__Goal of the exercise__
Search the entries for lines with the string "MkPairingResponse" and say how many there are, giving only the number.

Data supplied START

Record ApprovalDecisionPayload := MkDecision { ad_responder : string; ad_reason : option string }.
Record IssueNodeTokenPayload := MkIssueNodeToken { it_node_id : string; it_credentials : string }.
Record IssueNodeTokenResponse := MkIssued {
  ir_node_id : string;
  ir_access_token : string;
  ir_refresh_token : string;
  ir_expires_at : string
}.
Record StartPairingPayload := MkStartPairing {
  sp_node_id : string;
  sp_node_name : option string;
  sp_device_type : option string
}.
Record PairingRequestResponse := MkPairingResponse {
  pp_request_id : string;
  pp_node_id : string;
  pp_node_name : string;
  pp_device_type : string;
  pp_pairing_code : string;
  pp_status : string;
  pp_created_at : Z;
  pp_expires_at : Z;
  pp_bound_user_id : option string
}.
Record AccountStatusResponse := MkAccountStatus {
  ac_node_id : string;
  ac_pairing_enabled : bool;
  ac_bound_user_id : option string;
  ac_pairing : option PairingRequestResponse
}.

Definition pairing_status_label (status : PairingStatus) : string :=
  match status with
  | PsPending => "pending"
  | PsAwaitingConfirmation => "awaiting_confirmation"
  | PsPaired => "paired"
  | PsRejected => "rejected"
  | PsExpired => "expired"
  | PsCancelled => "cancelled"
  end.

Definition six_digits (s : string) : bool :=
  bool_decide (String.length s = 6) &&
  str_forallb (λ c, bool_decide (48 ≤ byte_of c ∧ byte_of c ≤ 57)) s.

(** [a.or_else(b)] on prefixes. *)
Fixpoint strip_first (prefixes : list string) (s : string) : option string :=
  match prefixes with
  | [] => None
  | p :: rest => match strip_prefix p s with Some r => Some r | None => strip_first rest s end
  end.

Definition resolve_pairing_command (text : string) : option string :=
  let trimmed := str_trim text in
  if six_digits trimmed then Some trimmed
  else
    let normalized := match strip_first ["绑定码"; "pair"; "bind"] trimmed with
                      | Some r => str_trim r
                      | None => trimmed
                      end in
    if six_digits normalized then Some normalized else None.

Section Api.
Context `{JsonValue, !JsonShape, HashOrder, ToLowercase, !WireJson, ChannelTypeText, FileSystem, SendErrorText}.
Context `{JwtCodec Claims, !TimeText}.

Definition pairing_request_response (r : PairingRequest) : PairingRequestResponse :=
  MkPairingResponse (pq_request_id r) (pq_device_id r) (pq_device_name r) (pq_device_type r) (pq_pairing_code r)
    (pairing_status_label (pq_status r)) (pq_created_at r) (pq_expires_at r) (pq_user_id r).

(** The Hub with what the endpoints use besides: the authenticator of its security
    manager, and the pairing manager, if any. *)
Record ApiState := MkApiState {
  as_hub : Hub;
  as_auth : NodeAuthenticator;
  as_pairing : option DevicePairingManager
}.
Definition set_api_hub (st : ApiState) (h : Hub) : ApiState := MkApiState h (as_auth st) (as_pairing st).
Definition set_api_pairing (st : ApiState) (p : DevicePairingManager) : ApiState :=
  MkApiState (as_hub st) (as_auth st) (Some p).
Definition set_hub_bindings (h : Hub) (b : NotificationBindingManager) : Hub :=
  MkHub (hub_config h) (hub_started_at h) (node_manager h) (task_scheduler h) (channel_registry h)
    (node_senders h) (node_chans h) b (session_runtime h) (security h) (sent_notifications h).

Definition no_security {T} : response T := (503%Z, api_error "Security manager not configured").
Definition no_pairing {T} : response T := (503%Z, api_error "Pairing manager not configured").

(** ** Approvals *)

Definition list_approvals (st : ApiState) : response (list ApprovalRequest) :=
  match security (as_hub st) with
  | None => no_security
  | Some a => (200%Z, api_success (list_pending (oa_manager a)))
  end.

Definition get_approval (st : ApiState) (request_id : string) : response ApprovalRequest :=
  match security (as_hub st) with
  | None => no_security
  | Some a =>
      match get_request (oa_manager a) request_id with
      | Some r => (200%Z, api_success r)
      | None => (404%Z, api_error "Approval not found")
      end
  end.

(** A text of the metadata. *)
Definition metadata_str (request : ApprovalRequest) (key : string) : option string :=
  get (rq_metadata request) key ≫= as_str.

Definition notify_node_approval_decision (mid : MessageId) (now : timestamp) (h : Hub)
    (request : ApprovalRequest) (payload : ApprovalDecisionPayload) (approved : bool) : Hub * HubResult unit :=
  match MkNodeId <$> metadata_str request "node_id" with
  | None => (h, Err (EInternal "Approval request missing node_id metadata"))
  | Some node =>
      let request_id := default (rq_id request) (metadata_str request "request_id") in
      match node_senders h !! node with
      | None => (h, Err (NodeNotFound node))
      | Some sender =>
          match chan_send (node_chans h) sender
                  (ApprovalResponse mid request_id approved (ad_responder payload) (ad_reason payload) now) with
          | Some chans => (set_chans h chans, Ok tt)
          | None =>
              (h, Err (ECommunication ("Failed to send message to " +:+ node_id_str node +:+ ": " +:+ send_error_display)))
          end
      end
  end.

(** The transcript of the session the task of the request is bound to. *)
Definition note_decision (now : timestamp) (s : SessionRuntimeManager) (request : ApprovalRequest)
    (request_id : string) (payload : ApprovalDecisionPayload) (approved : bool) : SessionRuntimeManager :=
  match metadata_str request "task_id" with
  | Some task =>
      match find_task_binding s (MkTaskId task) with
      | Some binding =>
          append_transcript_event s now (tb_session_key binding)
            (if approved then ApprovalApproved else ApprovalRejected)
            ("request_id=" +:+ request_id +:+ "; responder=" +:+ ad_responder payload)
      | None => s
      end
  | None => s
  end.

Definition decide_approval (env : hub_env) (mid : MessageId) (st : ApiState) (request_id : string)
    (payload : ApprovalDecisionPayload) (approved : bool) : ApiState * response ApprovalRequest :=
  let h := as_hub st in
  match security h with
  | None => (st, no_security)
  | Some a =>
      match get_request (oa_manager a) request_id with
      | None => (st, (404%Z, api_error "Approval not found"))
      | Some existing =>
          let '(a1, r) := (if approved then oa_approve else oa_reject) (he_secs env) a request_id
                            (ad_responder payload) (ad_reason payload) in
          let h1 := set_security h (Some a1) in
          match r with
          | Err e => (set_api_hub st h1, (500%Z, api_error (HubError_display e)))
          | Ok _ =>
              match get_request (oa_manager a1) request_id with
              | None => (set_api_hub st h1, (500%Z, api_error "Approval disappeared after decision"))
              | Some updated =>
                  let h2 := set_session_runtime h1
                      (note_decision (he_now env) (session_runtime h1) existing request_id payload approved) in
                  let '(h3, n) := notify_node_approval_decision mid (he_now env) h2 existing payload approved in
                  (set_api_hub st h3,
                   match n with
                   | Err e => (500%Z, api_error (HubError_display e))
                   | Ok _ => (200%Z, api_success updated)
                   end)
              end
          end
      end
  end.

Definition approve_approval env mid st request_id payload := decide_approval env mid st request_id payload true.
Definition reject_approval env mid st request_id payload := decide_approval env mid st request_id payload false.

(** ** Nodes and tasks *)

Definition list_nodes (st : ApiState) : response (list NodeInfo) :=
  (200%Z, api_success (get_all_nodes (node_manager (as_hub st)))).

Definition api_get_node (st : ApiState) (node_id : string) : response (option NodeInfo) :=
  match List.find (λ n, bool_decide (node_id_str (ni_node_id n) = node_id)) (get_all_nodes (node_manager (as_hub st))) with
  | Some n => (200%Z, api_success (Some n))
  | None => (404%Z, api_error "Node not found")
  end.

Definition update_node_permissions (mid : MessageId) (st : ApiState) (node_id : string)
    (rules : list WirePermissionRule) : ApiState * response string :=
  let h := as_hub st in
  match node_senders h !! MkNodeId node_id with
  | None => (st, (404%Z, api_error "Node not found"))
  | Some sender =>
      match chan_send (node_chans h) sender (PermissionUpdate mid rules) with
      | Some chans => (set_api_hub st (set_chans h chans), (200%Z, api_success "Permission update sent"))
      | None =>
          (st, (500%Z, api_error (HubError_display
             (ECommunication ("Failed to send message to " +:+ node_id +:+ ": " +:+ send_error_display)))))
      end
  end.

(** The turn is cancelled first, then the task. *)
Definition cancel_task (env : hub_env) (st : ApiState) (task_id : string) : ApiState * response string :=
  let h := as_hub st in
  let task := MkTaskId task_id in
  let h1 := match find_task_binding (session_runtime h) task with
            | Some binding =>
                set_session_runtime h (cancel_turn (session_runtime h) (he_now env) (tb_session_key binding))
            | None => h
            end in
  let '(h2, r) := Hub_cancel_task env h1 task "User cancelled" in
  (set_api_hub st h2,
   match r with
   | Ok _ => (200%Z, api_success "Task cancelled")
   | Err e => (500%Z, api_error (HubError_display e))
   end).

Data supplied END

__Output of the exercise__
2